Singer Eugene Hutz’ heavily-accented, slightly guttural vocals remind me half-the-time of the middle-aged sleaze bags with whom I have to deal with when entering the Russian grocery store three suburbs over to buy my grandmother a copy of the local Russian newspaper (inside is a TV guide for the Russian satellite stations, which my grandmother prizes like a Catholic would treat bible that the Pope gave her.)
The other half of the time I’m reminded of the programs on said Russian satellite stations. Evenings they broadcast revues featuring all of Russia’s biggest pop-stars and often they cover American songs in the original English. The results are usually horrendous. And while Hutz’ cadence and enunciation is nowhere near as horrific as hearing a man who’s never carried an English conversation in his life attempt “Hey There Delilah” or “Sex Bomb”, I can’t quite shake those cringe-inducing memories.
Not very good.
The instrumentation similarly reminds me of the songs enjoyed by my grandmother’s friends when I was forced to attend various 5oth and 6othbirthday parties. In fact most tracks remind me of various songs I remember hearing in my mother’s car. I swear to God “I Just Realized” is a note-for-note ripoff of a track by some faceless singer I heard when I was 7 and when I next see my grandmother, I’m certain I’ll have my suspicions confirmed.
Pura Vida Conspiracy is already being called Gogol Bordello’s most conventional album, and in a sense it is. There’s definitely more gypsy than punk, and most of the tracks are subdued, 4-4 folk-rockers. Though at times propulsive, they mostly stay grounded and never build much momentum of the course of their 3 minutes. Songs like "Hieroglyph" and the aforementioned "I Just Realized" are sombre ballads that create a good respite from the cheerful, string and accordion-laden tracks that make up most of Pura Vida Conspiracy.
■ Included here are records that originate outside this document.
(** [body.decode("utf-8", "replace")]: an ill-formed sequence gives one
    U+FFFD for its longest prefix that could have begun a character. *)
Fixpoint decode_utf8 (s : list Z) : list Z :=
  match s with
  | [] => []
  | b :: r =>
      if b <? 0x80 then b :: decode_utf8 r
      else if in_range 0xc2 0xdf b then
        match r with
        | c :: r1 => if in_range 0x80 0xbf c
                     then Z.lor (Z.shiftl (Z.land b 0x1f) 6) (cont c) :: decode_utf8 r1
                     else 0xfffd :: decode_utf8 r
        | [] => [0xfffd]
        end
      else if in_range 0xe0 0xef b then
        match r with
        | c :: r1 =>
            if in_range (if b =? 0xe0 then 0xa0 else 0x80) (if b =? 0xed then 0x9f else 0xbf) c
            then match r1 with
                 | d :: r2 =>
                     if in_range 0x80 0xbf d
                     then Z.lor (Z.shiftl (Z.land b 0x0f) 12)
                            (Z.lor (Z.shiftl (cont c) 6) (cont d)) :: decode_utf8 r2
                     else 0xfffd :: decode_utf8 r1
                 | [] => [0xfffd]
                 end
            else 0xfffd :: decode_utf8 r
        | [] => [0xfffd]
        end
      else if in_range 0xf0 0xf4 b then
        match r with
        | c :: r1 =>
            if in_range (if b =? 0xf0 then 0x90 else 0x80) (if b =? 0xf4 then 0x8f else 0xbf) c
            then match r1 with
                 | d :: r2 =>
                     if in_range 0x80 0xbf d
                     then match r2 with
                          | e :: r3 =>
                              if in_range 0x80 0xbf e
                              then Z.lor (Z.shiftl (Z.land b 0x07) 18)
                                     (Z.lor (Z.shiftl (cont c) 12)
                                        (Z.lor (Z.shiftl (cont d) 6) (cont e))) :: decode_utf8 r3
                              else 0xfffd :: decode_utf8 r2
                          | [] => [0xfffd]
                          end
                     else 0xfffd :: decode_utf8 r1
                 | [] => [0xfffd]
                 end
            else 0xfffd :: decode_utf8 r
        | [] => [0xfffd]
        end
      else 0xfffd :: decode_utf8 r
  end.
(** The picture of the first round stays, whatever else the panel does. *)
Lemma first_picture_sticks guests encode w gr ps gram0 gram1 n :
  watching guests w gr ps -> (forall px, exists b, encode px = Ok b) ->
  wf_bytes gram0 -> zlen gram0 = 1024 -> wf_bytes gram1 -> zlen gram1 = 1024 ->
  pm_raw (w_pump w) <> Some (as_raw gram1) ->
  pn_gram (ps 0%nat) = hex_text gram0 -> (forall k, (1 <= k)%nat -> pn_gram (ps k) = hex_text gram1) ->
  exists px b, drawn (panel_shows gram0 (pn_invert (ps 1%nat))) px /\ encode px = Ok b /\
    latest (w_pump (run guests encode w (round ++ concat (repeat round n)))) = Some b.
Proof.
  intros Hwatch He Hw0 Hl0 Hw1 Hl1 Hraw H0 H1.
  destruct (first_round guests encode w gr ps gram0 gram1 Hwatch (fun _ px _ => He px) Hw0 Hl0 Hw1 H0
    (H1 4%nat ltac:(lia))) as (px & b & Hd & E & Hi & Hs & Hc & Hg & Hr & _ & Hlat).
  exists px, b. split; [exact Hd|]. split; [exact E|]. unfold run. rewrite foldl_app.
  fold (run guests encode w round). set (w1 := run guests encode w round) in *.
  fold (run guests encode w1 (concat (repeat round n))).
  destruct Hwatch as (_ & _ & _ & Hps).
  rewrite (steady_after guests encode w1 gr (fun k => ps (5 + k)%nat) gram1 n);
    [|split; [exact Hi|split; [exact Hs|split; [exact Hg|]]]|exact He|exact Hw1|exact Hl1|exact Hr|].
  - rewrite Hlat. by rewrite decide_False.
  - intros k. rewrite Hc, <- Nat.add_assoc. apply Hps.
  - intros k. apply H1. lia.
Qed.

(** A change of the panel's inversion alone is never shown.  After a
    round has drawn the memory as the panel inverted it then, no number of
    further rounds changes the picture while the memory stays as it is,
    whatever the inversion does in the meantime: only the memory is compared,
    although the picture depends on both. *)
Theorem inversion_not_repainted guests encode w gr ps gram n :
  watching guests w gr ps -> (forall px, exists b, encode px = Ok b) ->
  wf_bytes gram -> zlen gram = 1024 -> pm_raw (w_pump w) <> Some (as_raw gram) ->
  (forall k, pn_gram (ps k) = hex_text gram) ->
  exists px b, drawn (panel_shows gram (pn_invert (ps 1%nat))) px /\ encode px = Ok b /\
    latest (w_pump (run guests encode w (round ++ concat (repeat round n)))) = Some b.
Proof. intros Hwatch He Hw Hl Hr Hg. by apply (first_picture_sticks guests encode w gr ps gram gram). Qed.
But what most fans don’t realise about this band, and what makes talk of conventionality all the more poignant, is Gogol Bordello’s dirty secret. The fact is that most of these songs are no different to the singer-songwriters who take the stages of the revues on Russian television. They too are often accompanied by accordion players and string-sections and sing similarly tuneful songs of bittersweet loss and heartbreak. Granted, they never get as raucous as album opener “We Rise Again”, but the rest of the album is frankly quite derivative of the stuff the government let my folks listen to in the 70s.
And while I respect and in some cases rather enjoy that music, I find Hutz’ vocals and the sentiment behind his band so grating that I have to write it off as just my nan’s music. And therein lies the problem with Gogol Bordello, particularly with an album as “conventional” as Pura Vida Conspiracy. Much in the way that people will tell you that if you wanna listen to the “real” Black Rebel Motorcycle Club, you should check out The Jesus and Mary Chain, if you wanna hear the “real” Gogol Bordello you can flip through the cassettes in my mother or grandmother’s music collection.
But that’s really just Russian pop music and most would understandably write it off as lame. This leads me to believe that Gogol Bordello’s quality is really all in the novelty.